[Saved entries]
+++

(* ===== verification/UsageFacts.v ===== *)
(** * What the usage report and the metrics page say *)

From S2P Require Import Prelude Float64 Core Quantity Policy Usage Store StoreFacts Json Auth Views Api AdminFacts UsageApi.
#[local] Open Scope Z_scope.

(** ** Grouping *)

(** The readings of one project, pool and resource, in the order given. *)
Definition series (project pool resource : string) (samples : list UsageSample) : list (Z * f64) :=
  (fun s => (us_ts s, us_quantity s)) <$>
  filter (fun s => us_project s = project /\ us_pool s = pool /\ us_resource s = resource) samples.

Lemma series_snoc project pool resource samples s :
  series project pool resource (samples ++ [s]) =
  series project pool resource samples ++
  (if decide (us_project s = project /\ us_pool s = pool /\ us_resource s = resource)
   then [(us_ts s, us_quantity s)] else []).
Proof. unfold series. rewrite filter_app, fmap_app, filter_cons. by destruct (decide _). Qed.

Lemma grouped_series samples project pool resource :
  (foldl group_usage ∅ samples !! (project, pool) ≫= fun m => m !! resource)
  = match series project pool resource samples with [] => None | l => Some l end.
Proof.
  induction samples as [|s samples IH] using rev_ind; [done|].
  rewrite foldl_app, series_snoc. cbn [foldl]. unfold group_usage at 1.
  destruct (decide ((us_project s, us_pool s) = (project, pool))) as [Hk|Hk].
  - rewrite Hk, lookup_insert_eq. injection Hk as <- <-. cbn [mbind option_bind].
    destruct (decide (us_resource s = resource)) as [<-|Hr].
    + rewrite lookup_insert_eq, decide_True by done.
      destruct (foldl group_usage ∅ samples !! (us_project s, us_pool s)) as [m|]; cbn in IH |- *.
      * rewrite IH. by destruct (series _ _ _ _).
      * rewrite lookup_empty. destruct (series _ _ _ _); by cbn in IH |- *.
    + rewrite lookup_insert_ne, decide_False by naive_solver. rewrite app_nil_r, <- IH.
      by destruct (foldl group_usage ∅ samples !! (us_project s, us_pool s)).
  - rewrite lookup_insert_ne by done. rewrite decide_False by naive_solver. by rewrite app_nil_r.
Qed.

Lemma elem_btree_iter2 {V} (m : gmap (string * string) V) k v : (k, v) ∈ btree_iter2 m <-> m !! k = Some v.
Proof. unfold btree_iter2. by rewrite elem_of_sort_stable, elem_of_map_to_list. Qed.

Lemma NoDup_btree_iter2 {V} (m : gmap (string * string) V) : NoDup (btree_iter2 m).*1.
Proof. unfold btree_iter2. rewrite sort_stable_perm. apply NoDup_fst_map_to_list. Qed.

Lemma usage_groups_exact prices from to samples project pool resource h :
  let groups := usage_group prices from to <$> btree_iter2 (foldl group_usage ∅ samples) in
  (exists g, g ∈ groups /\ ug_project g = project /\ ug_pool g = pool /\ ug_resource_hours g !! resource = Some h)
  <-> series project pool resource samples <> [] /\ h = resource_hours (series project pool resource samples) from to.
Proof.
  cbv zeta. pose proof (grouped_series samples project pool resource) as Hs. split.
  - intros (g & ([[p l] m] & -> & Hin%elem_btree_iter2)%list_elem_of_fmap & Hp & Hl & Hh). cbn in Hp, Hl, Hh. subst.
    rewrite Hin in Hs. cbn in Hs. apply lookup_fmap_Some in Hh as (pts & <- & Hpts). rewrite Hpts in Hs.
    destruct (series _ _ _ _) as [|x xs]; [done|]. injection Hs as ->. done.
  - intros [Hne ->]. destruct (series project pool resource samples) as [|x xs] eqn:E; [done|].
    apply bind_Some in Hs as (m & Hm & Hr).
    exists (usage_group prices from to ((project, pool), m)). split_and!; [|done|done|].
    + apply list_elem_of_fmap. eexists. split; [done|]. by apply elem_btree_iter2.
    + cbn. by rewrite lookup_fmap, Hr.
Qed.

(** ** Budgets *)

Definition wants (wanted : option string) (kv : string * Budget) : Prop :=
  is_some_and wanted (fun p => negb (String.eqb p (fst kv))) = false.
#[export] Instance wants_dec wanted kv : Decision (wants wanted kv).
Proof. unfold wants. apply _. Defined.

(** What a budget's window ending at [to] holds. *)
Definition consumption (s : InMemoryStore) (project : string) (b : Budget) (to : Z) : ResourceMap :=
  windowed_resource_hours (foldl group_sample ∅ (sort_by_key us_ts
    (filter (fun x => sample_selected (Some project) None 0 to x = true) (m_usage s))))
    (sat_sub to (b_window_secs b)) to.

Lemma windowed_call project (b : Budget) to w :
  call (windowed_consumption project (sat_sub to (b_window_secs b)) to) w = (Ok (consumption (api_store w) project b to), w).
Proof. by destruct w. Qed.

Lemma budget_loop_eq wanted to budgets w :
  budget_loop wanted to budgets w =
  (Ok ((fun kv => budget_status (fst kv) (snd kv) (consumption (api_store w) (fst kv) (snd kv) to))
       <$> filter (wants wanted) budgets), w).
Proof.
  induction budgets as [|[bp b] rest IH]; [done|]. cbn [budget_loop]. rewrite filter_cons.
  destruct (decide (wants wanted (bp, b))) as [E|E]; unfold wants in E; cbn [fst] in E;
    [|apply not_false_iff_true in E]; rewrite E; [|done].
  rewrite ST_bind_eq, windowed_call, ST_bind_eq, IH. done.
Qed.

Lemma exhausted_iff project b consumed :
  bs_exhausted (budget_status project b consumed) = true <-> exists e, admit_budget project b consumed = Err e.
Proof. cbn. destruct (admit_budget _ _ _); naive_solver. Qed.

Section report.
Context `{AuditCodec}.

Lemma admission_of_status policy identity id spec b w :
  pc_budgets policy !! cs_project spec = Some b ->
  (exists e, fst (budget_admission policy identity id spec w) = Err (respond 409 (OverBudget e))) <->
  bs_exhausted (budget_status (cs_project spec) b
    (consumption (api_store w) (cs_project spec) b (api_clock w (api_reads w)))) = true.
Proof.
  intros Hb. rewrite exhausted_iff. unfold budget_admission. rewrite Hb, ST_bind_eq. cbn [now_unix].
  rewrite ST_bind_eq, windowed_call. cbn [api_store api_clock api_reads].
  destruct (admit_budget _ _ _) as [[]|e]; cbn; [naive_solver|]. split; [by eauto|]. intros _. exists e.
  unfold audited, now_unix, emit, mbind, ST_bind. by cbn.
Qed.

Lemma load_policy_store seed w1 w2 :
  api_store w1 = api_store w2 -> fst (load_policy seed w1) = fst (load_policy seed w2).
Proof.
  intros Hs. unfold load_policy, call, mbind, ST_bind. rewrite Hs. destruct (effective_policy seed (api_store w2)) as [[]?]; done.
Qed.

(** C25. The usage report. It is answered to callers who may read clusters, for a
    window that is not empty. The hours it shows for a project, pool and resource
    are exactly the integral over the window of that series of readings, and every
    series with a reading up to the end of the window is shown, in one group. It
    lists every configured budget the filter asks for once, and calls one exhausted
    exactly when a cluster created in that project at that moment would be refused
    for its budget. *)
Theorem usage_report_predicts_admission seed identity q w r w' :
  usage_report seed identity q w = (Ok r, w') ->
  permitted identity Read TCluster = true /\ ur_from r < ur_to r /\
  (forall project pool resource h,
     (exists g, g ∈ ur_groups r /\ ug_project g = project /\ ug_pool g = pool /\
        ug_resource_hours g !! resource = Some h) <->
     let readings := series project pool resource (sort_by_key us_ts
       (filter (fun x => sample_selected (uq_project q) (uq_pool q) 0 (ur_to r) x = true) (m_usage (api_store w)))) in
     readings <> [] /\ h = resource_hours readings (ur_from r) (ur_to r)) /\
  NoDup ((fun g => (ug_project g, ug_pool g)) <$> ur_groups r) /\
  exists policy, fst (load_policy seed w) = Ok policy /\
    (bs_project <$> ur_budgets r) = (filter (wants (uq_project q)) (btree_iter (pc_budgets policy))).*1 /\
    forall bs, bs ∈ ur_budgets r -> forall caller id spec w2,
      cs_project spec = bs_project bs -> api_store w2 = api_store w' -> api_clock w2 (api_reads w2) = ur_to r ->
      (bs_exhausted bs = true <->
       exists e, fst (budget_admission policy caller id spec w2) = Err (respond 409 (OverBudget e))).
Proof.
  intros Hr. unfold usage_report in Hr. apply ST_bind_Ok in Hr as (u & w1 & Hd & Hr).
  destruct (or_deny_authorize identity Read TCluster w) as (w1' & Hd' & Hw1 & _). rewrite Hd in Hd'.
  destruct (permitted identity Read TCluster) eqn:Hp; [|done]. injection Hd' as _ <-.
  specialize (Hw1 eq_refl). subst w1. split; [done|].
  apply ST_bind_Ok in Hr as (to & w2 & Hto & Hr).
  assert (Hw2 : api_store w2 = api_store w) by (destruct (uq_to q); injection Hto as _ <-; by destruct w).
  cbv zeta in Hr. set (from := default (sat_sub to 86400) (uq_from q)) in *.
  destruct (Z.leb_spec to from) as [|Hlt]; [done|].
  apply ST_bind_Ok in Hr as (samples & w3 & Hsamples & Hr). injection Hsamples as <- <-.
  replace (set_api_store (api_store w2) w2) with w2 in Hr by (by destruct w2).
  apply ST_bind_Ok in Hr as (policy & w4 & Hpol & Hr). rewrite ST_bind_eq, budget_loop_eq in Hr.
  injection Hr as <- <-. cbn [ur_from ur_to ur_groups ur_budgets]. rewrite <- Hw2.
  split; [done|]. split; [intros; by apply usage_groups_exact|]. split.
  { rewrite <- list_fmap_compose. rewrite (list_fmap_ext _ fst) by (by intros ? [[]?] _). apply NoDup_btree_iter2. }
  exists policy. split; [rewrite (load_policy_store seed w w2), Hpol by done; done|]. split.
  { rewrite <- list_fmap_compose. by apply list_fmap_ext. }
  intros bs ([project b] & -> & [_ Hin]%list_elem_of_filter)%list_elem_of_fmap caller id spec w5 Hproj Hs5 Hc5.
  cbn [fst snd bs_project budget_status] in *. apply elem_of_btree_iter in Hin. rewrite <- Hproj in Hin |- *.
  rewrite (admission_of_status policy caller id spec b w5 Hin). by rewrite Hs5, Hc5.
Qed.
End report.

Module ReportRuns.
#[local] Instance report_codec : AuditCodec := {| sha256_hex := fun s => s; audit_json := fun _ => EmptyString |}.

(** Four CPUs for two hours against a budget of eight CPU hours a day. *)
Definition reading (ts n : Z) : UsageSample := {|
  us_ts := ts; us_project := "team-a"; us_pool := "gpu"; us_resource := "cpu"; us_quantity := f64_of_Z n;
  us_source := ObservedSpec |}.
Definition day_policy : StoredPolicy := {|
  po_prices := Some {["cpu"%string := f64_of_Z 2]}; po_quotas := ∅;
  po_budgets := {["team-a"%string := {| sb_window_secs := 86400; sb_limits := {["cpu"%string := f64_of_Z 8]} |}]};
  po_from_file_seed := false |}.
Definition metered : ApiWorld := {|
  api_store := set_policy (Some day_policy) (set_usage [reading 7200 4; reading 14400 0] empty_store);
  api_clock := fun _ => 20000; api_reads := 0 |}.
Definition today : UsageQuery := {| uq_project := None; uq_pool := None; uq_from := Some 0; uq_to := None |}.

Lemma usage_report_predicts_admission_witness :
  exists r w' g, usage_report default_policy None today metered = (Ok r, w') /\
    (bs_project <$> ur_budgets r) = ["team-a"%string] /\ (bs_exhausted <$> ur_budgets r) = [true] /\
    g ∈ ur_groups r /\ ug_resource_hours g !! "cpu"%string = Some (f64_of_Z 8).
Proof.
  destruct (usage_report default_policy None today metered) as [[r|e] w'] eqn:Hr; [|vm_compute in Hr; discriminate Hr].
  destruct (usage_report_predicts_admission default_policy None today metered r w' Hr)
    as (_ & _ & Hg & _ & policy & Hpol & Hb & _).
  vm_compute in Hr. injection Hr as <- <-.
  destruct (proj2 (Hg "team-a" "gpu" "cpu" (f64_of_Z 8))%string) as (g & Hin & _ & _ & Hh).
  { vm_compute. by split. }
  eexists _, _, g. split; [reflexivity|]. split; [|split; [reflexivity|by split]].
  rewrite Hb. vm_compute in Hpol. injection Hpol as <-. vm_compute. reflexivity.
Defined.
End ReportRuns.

+++

Exactly the lines above from the one with "induction samples as" to the one with "decide_True by done.", both included, are to be quoted; leave the rest out.

  induction samples as [|s samples IH] using rev_ind; [done|].
  rewrite foldl_app, series_snoc. cbn [foldl]. unfold group_usage at 1.
  destruct (decide ((us_project s, us_pool s) = (project, pool))) as [Hk|Hk].
  - rewrite Hk, lookup_insert_eq. injection Hk as <- <-. cbn [mbind option_bind].
    destruct (decide (us_resource s = resource)) as [<-|Hr].
    + rewrite lookup_insert_eq, decide_True by done.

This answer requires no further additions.